Os três realmente chegaram a um convívio doméstico juntos, num triângulo intelectual eunuco e pseudo-erótico. A narrativa de Safranski é verossímil, a ponto de se imaginar a partir da própria, a esquete de uma patética comédia romântica sem final feliz. Nietzsche se vale do próprio Reé para pedir Salomé em casamento, numa de várias tentativas frustradas.

Uma disputa feminina entre Salomé e Elizabeth, irmã de Nietzsche também perturba a relação. Elizabeth teria dito a Nietzsche que Salomé o tomava enquanto egoísta e uma farsa intelectual a escrever uma obra que apresentava sinais de demência. Safranski afirma que não há como precisar se Elizabeth transmitiu o que Salomé realmente disse, ou se a irmã desgostando da pretendente de Nietzsche, caluniou a russa.

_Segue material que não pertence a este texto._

(* ===== verification/Ranking.v ===== *)
(** * The ranking of [sharpen] is a stable sort (lines 314-326)

    The bubble sort of [sharpen] orders the decisions of a row by their
    probability.  It exchanges two neighbours only when the later one is
    strictly smaller, so decisions of equal probability keep their order:
    the permutation [sort_index] it returns is the stable sort of
    [range(deci_num)] by probability.  This file states that as an
    equivalence with a reference sort, stdpp's [merge_sort], under the
    order [stable_le] that compares probabilities and breaks ties by
    decision index. *)

From stdpp Require Import sorting.
From S2P Require Import Prelude Distribution Update.

Module Ranking.
Import Dist Update UpdateFacts.
Local Open Scope Q_scope.

(** The probability of decision [s] ([0] out of range). *)
Definition entry (row : dist) (s : nat) : Q := default 0 (row !! s).

(** Decision [s] ranks at or below [t]: smaller probability, or equal
    probability and an index not larger. *)
Definition stable_le (row : dist) (s t : nat) : Prop :=
  entry row s < entry row t \/ (entry row s == entry row t /\ (s <= t)%nat).

#[export] Instance stable_le_dec row : RelDecision (stable_le row).
Proof.
  intros s t. unfold stable_le.
  destruct (Qlt_le_dec (entry row s) (entry row t)) as [Hlt|Hge]; [left; by left|].
  destruct (Qeq_dec (entry row s) (entry row t)) as [Heq|Hne].
  - destruct (decide (s <= t)%nat); [left; by right|right; intros [?|[? ?]]; [lra|lia]].
  - right. intros [?|[? ?]]; lra.
Defined.

(** The reference ranking: the decisions sorted by [stable_le]. *)
Definition rank_order (row : dist) : list nat := merge_sort (stable_le row) (seq 0 (length row)).

End Ranking.

Module RankingFacts.
Import Dist Update UpdateFacts Ranking.
Local Open Scope Q_scope.

#[export] Instance stable_le_trans row : Transitive (stable_le row).
Proof. intros s t u [?|[? ?]] [?|[? ?]]; unfold stable_le; [left; lra|left; lra|left; lra|right; split; [lra|lia]]. Qed.

#[export] Instance stable_le_total row : Total (stable_le row).
Proof.
  intros s t. unfold stable_le.
  destruct (Qlt_le_dec (entry row s) (entry row t)); [by left; left|].
  destruct (Qeq_dec (entry row s) (entry row t)) as [Heq|Hne].
  - destruct (decide (s <= t)%nat); [left; right; split; [done|lia]|right; right; split; [lra|lia]].
  - right. left. apply Qle_lteq in q as [?|?]; [done|]. exfalso. apply Hne. lra.
Qed.

#[export] Instance stable_le_antisymm row : AntiSymm (=) (stable_le row).
Proof. intros s t [?|[? ?]] [?|[? ?]]; try lra; lia. Qed.

(** ** The exchanges keep equal entries in order *)

(** The position an entry comes from after [py_swap k]. *)
Definition swap_pos (k p : nat) : nat :=
  if decide (p = k) then S k else if decide (p = S k) then k else p.

Lemma py_swap_lookup {A} k (l l' : list A) :
  py_swap k l = Ok l' -> forall p, l' !! p = l !! swap_pos k p.
Proof.
  intros Hs p. destruct (l !! k) as [a|] eqn:Ha; [|unfold py_swap, py_get in Hs; by rewrite Ha in Hs].
  destruct (l !! S k) as [b|] eqn:Hb;
    [|unfold py_swap, py_get in Hs; rewrite Ha in Hs; simpl in Hs; by rewrite Hb in Hs].
  rewrite (py_swap_Ok _ _ a b Ha Hb) in Hs. injection Hs as <-.
  rewrite (lookup_swap _ _ _ _ _ Ha Hb). unfold swap_pos.
  repeat case_decide; subst; done || lia.
Qed.

Lemma swap_pos_lt k p q :
  (p < q)%nat -> ~ (p = k /\ q = S k) -> (swap_pos k p < swap_pos k q)%nat.
Proof. intros Hpq Hne. unfold swap_pos. repeat case_decide; lia. Qed.

(** Entries that compare equal appear with increasing decisions. *)
Definition stable (st : dist * list nat) : Prop :=
  forall p q x y s t, (p < q)%nat -> st.1 !! p = Some x -> st.1 !! q = Some y -> x == y ->
    st.2 !! p = Some s -> st.2 !! q = Some t -> (s < t)%nat.

Lemma stable_start row : stable (row, seq 0 (length row)).
Proof.
  intros p q x y s t Hpq _ _ _ Hs Ht. simpl in *.
  apply lookup_seq in Hs as [-> _], Ht as [-> _]. lia.
Qed.

Lemma bubble_step_stable st k st' : stable st -> bubble_step st k = Ok st' -> stable st'.
Proof.
  destruct st as [v idx]. unfold bubble_step.
  destruct (py_get v k) as [a|] eqn:Ha; simpl; [|done].
  destruct (py_get v (S k)) as [b|] eqn:Hb; simpl; [|done].
  destruct (Qlt_le_dec b a) as [Hlt|Hle]; [|by intros ? [= <-]].
  destruct (py_swap k v) as [v'|] eqn:Hv; simpl; [|done].
  destruct (py_swap k idx) as [idx'|] eqn:Hi; simpl; [|done].
  intros Hst [= <-]. apply py_get_Ok in Ha, Hb.
  intros p q x y s t Hpq Hx Hy Hxy Hs Ht. simpl in *.
  rewrite (py_swap_lookup k v v' Hv) in Hx, Hy.
  rewrite (py_swap_lookup k idx idx' Hi) in Hs, Ht.
  destruct (decide (p = k /\ q = S k)) as [[-> ->]|Hne].
  - assert (swap_pos k k = S k /\ swap_pos k (S k) = k) as [Ek ESk]
      by (unfold swap_pos; split; repeat case_decide; lia).
    rewrite Ek, Hb in Hx. rewrite ESk, Ha in Hy. injection Hx as <-. injection Hy as <-. lra.
  - exact (Hst _ _ x y s t (swap_pos_lt k p q Hpq Hne) Hx Hy Hxy Hs Ht).
Qed.

Lemma bubble_sort_stable row v idx :
  bubble_sort (length row) row = Ok (v, idx) -> stable (v, idx).
Proof.
  unfold bubble_sort. intros Hb.
  apply (res_foldl_seq_inv _ (fun _ st => stable st) 0 _ _ _ Hb); [apply stable_start|].
  intros j st st' _ Hst Hpass.
  apply (res_foldl_seq_inv _ (fun _ st => stable st) 0 _ _ _ Hpass); [done|].
  intros k b b' _ Hb' Hstep. exact (bubble_step_stable b k b' Hb' Hstep).
Qed.

(** ** The equivalence *)

(** A list is strongly sorted when every earlier entry is related to
    every later one. *)
Lemma StronglySorted_lookup_2 {A} (R : relation A) (l : list A) :
  (forall p q x y, (p < q)%nat -> l !! p = Some x -> l !! q = Some y -> R x y) ->
  StronglySorted R l.
Proof.
  induction l as [|x l IH]; intros Hl; constructor.
  - apply IH. intros p q a b Hpq Ha Hb. apply (Hl (S p) (S q)); [lia|done|done].
  - apply Forall_lookup. intros q y Hy. apply (Hl 0%nat (S q)); [lia|done|done].
Qed.

Lemma entry_lookup row s x : row !! s = Some x -> entry row s = x.
Proof. unfold entry. by intros ->. Qed.

(** C11: Lines 314-326 compute a stable sort: the [sort_index] that the
    bubble sort returns is the reference ranking [rank_order], stdpp's
    [merge_sort] of [range(deci_num)] by probability with ties kept in
    index order, and [dist_temp] is the row read along it. *)
Theorem bubble_sort_merge_sort (row : dist) :
  exists dist_temp,
    bubble_sort (length row) row = Ok (dist_temp, rank_order row) /\
    dist_temp = map (entry row) (rank_order row).
Proof.
  destruct (bubble_sort_ok row) as (v & idx & Hb & Hperm & Hl & Hasc).
  pose proof (bubble_sort_stable row v idx Hb) as Hst.
  assert (Hin : forall p s, idx !! p = Some s -> exists x, row !! s = Some x /\ v !! p = Some x).
  { intros p s Hs. rewrite Hl, Hs. simpl. destruct (row !! s) as [x|] eqn:Hx; [eauto|].
    apply list_elem_of_lookup_2 in Hs. rewrite Hperm, elem_of_seq in Hs.
    apply lookup_ge_None in Hx. lia. }
  assert (Hidx : idx = rank_order row).
  { apply (StronglySorted_unique (stable_le row)).
    - apply StronglySorted_lookup_2. intros p q s t Hpq Hs Ht.
      destruct (Hin p s Hs) as (x & Hx & Hvx). destruct (Hin q t Ht) as (y & Hy & Hvy).
      pose proof (Hasc p q x y Hpq Hvx Hvy) as Hxy. unfold stable_le.
      rewrite (entry_lookup _ _ _ Hx), (entry_lookup _ _ _ Hy).
      apply Qle_lteq in Hxy as [Hlt|Heq]; [by left|right].
      split; [done|]. pose proof (Hst p q x y s t Hpq Hvx Hvy Heq Hs Ht). lia.
    - apply StronglySorted_merge_sort; apply _.
    - unfold rank_order. by rewrite merge_sort_Permutation. }
  subst idx. exists v. split; [done|].
  apply list_eq. intros p. rewrite list_lookup_fmap.
  destruct (rank_order row !! p) as [s|] eqn:Hs; simpl.
  - destruct (Hin p s Hs) as (x & Hx & Hvx). rewrite Hvx, (entry_lookup _ _ _ Hx). done.
  - rewrite Hl, Hs. done.
Qed.

End RankingFacts.
End RoundWitnesses.
(** The first half of [notify], computed with updates of single rows:
    the notification element with its message and close button, not yet
    in the document.  On a closed table [notify] agrees with it
    ([notify_unfold]), because a new element has no children for
    [textContent] to remove. *)
Definition notify_build (message : string) (config : notify_config)
    (s : state) : nat * state :=
  let '(notification, s) := create s in
  let s := on_node notification
             (set_className
                ("alert alert-" +:+ cfg_type config +:+ " notification")) s in
  let '(messageSpan, s) := create s in
  let s := on_node messageSpan (set_text message) s in
  let s := upd_nodes (appendChild notification messageSpan) s in
  let s :=
    if cfg_dismissible config then
      let '(closeButton, s) := create s in
      let s := on_node closeButton (set_className "alert-close") s in
      let s := on_node closeButton (setAttribute "aria-label" "Close") s in
      let s := on_node closeButton (set_text times_sign) s in
      upd_nodes (appendChild notification closeButton) s
    else s in
  (notification,
   on_node notification
     (class_add ("notification-" +:+ cfg_position config)) s).

(** The parent of a row, [None] when it has none or does not exist. *)
Definition parent_of (n : nat) (s : state) : option nat :=
  nodes s !! n ≫= parentNode.

(** The element a task works on. *)
Definition task_target (tk : task) : option nat :=
  match tk with
  | AlertRemove el | CollapseShown el | CollapseHidden el
  | ClassExpire el _ | NotifyExpire el
  | FadeOutEnd el _ | SlideDownEnd el _ | SlideUpEnd el _
  | ScaleOutEnd el _ => Some el
  | Invoke _ => None
  end.

(** The pending timers work on elements that exist. *)
Definition timers_fresh (s : state) : Prop :=
  ∀ due tk el, (due, tk) ∈ timers s → task_target tk = Some el →
               (el < length (nodes s))%nat.
(** X19: the arrays of [generateOrnsteinUhlenbeckProcess].  For a number
    of points from 0 to [2^32 - 1] both arrays start with 0 and have
    [max(1, points)] values: they are never empty, and a call for no
    point returns one value in each.  For a negative number of points,
    or one of [2^32] or more, the call throws a RangeError before any
    draw. *)
Theorem ou_jitter_arrays log cos sin mathRandom points theta sigma dt :
  let res :=
    TypeScriptMathModule.generateOrnsteinUhlenbeckProcess log cos sin mathRandom
      points theta sigma dt in
  ((0 <= points < 4294967296)%Z ->
     exists restX restY,
       res = TypeScriptMathModule.JittersReturn (0 :: restX) (0 :: restY)
       /\ length (0 :: restX) = Z.to_nat (Z.max 1 points)
       /\ length (0 :: restY) = Z.to_nat (Z.max 1 points))
  /\ (points = 0%Z -> res = TypeScriptMathModule.JittersReturn [0] [0])
  /\ ((points < 0 \/ 4294967296 <= points)%Z ->
        res = TypeScriptMathModule.JittersThrow
                (Thrown "RangeError: Invalid array length")).
Proof.
  intros res. unfold res, TypeScriptMathModule.generateOrnsteinUhlenbeckProcess.
  split; [| split].
  - intros Hp.
    rewrite (proj2 (Z.ltb_ge points 0)) by lia.
    rewrite (proj2 (Z.leb_gt 4294967296 points)) by lia. cbn [orb]. cbv zeta.
    eexists _, _. split; [reflexivity |].
    cbn [length]. rewrite !length_map, !jitterLoop_length. lia.
  - by intros ->.
  - intros [H | H].
    + by rewrite (proj2 (Z.ltb_lt points 0) H).
    + rewrite (proj2 (Z.leb_le 4294967296 points) H). by rewrite orb_true_r.
Qed.

Lemma nextLoop_app log cos random a b p :
  OUProcess.nextLoop log cos random (a + b) p
  = let '(p1, v1) := OUProcess.nextLoop log cos random a p in
    let '(p2, v2) := OUProcess.nextLoop log cos random b p1 in
    (p2, v1 ++ v2).
Proof.
  revert p. induction a as [| a IH]; intros p.
  - cbn. by destruct (OUProcess.nextLoop log cos random b p).
  - cbn [Nat.add OUProcess.nextLoop].
    destruct (OUProcess.next log cos random p) as [p0 v0].
    rewrite IH.
    destruct (OUProcess.nextLoop log cos random a p0) as [p1 v1].
    by destruct (OUProcess.nextLoop log cos random b p1) as [p2 v2].
Qed.

Lemma last_cons_default {A} (a : A) l d d' :
  List.last (a :: l) d = List.last (a :: l) d'.
Proof.
  revert a. induction l as [| b l IH]; intros a; [done |].
  change (List.last (a :: b :: l) d) with (List.last (b :: l) d).
  change (List.last (a :: b :: l) d') with (List.last (b :: l) d'). apply IH.
Qed.

Lemma nextLoop_spec log cos random n p :
  let '(p', values) := OUProcess.nextLoop log cos random n p in
  length values = n
  /\ OUProcess.drawn p' = (OUProcess.drawn p + 2 * n)%nat
  /\ OUProcess.params p' = OUProcess.params p
  /\ OUProcess.getValue p' = List.last values (OUProcess.currentValue p).
Proof.
  revert p. induction n as [| n IH]; intros p.
  - cbn. repeat split; lia.
  - cbn [OUProcess.nextLoop].
    destruct (OUProcess.next log cos random p) as [p0 v0] eqn:E0.
    specialize (IH p0).
    destruct (OUProcess.nextLoop log cos random n p0) as [p1 v1].
    destruct IH as (Hl & Hd & Hp & Hv).
    unfold OUProcess.next in E0. injection E0 as <- <-.
    cbn [OUProcess.drawn OUProcess.params OUProcess.currentValue] in *.
    split; [cbn; lia |]. split; [lia |]. split; [done |].
    rewrite Hv. destruct v1 as [| v v1]; [reflexivity |].
    change (List.last (?a :: v :: v1) ?d) with (List.last (v :: v1) d).
    apply last_cons_default.
Qed.

(** X20: [nextN] of an OU process.  [nextN(steps)] returns [steps]
    values (none for a [steps] of zero or less), makes two draws of the
    random function for each and leaves the parameters as they are;
    afterwards [getValue()] is the last value returned, or the value
    before the call when there is none.  Two calls in a row return, one
    after the other, the values of a single call for the sum of the
    steps, and leave the process in the same state. *)
Theorem nextN_values log cos random steps more (p : OUProcess.Process) :
  let res := OUProcess.nextN log cos random steps p in
  length (snd res) = Z.to_nat steps
  /\ OUProcess.drawn (fst res) = (OUProcess.drawn p + 2 * Z.to_nat steps)%nat
  /\ OUProcess.params (fst res) = OUProcess.params p
  /\ OUProcess.getValue (fst res) = List.last (snd res) (OUProcess.getValue p)
  /\ ((0 <= steps)%Z -> (0 <= more)%Z ->
        OUProcess.nextN log cos random (steps + more) p
        = (fst (OUProcess.nextN log cos random more (fst res)),
           snd res ++ snd (OUProcess.nextN log cos random more (fst res)))).
Proof.
  intros res. unfold res, OUProcess.nextN.
  pose proof (nextLoop_spec log cos random (Z.to_nat steps) p) as H.
  destruct (OUProcess.nextLoop log cos random (Z.to_nat steps) p) as [p1 v1] eqn:E1.
  cbn [fst snd]. destruct H as (H1 & H2 & H3 & H4).
  split; [done |]. split; [done |]. split; [done |]. split; [done |].
  intros Hs Hm. rewrite Z2Nat.inj_add by done. rewrite nextLoop_app, E1.
  by destruct (OUProcess.nextLoop log cos random (Z.to_nat more) p1).
Qed.

Local Close Scope float_scope.

End MathFacts.

Module ThreadingFacts.
Import ThreadPool Scheduler Chunks Threading.

Lemma scheduleTasks_run n st :
  fst (scheduleTasks n st)
  = run ((fun job : TaskFunction * list Arg => CallScheduleTask (fst job) (snd job) None)
           <$> replicate n (itemTask, [])) st.
Proof.
  revert st. induction n as [| n IH]; intros st; [done |].
  cbn [scheduleTasks replicate fmap list_fmap run foldl step fst snd].
  destruct (scheduleTask itemTask [] None st) as [st1 p].
  specialize (IH st1). destruct (scheduleTasks n st1) as [st2 ps].
  cbn [fst] in *. exact IH.
Qed.

Lemma scheduleTasks_length n st : length (snd (scheduleTasks n st)) = n.
Proof.
  revert st. induction n as [| n IH]; intros st; [done |].
  cbn [scheduleTasks].
  destruct (scheduleTask itemTask [] None st) as [st1 p].
  specialize (IH st1). destruct (scheduleTasks n st1) as [st2 ps].
  cbn in *. by rewrite IH.
Qed.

Anti-social extremo Nietzsche foi realmente afetado pela aproximação com Salomé, a quem chega a se referir como “discípula” em muitos escritos extra-oficiais. Após este período de frustrações sentimentais, o pensador começa a redigir aquilo que virá a ser “Assim Falou Zaratustra”, sua obra magna segundo alguns.

Muitos ainda cogitam uma pouco provável hipótese de Salomé ter sido a suposta “musa inspiradora” da obra. Safranski apenas compara a inserção de Nietzsche num convivo social mínimo, ào momento em que o personagem Zaratustra desce da montanha em que se exilou por anos.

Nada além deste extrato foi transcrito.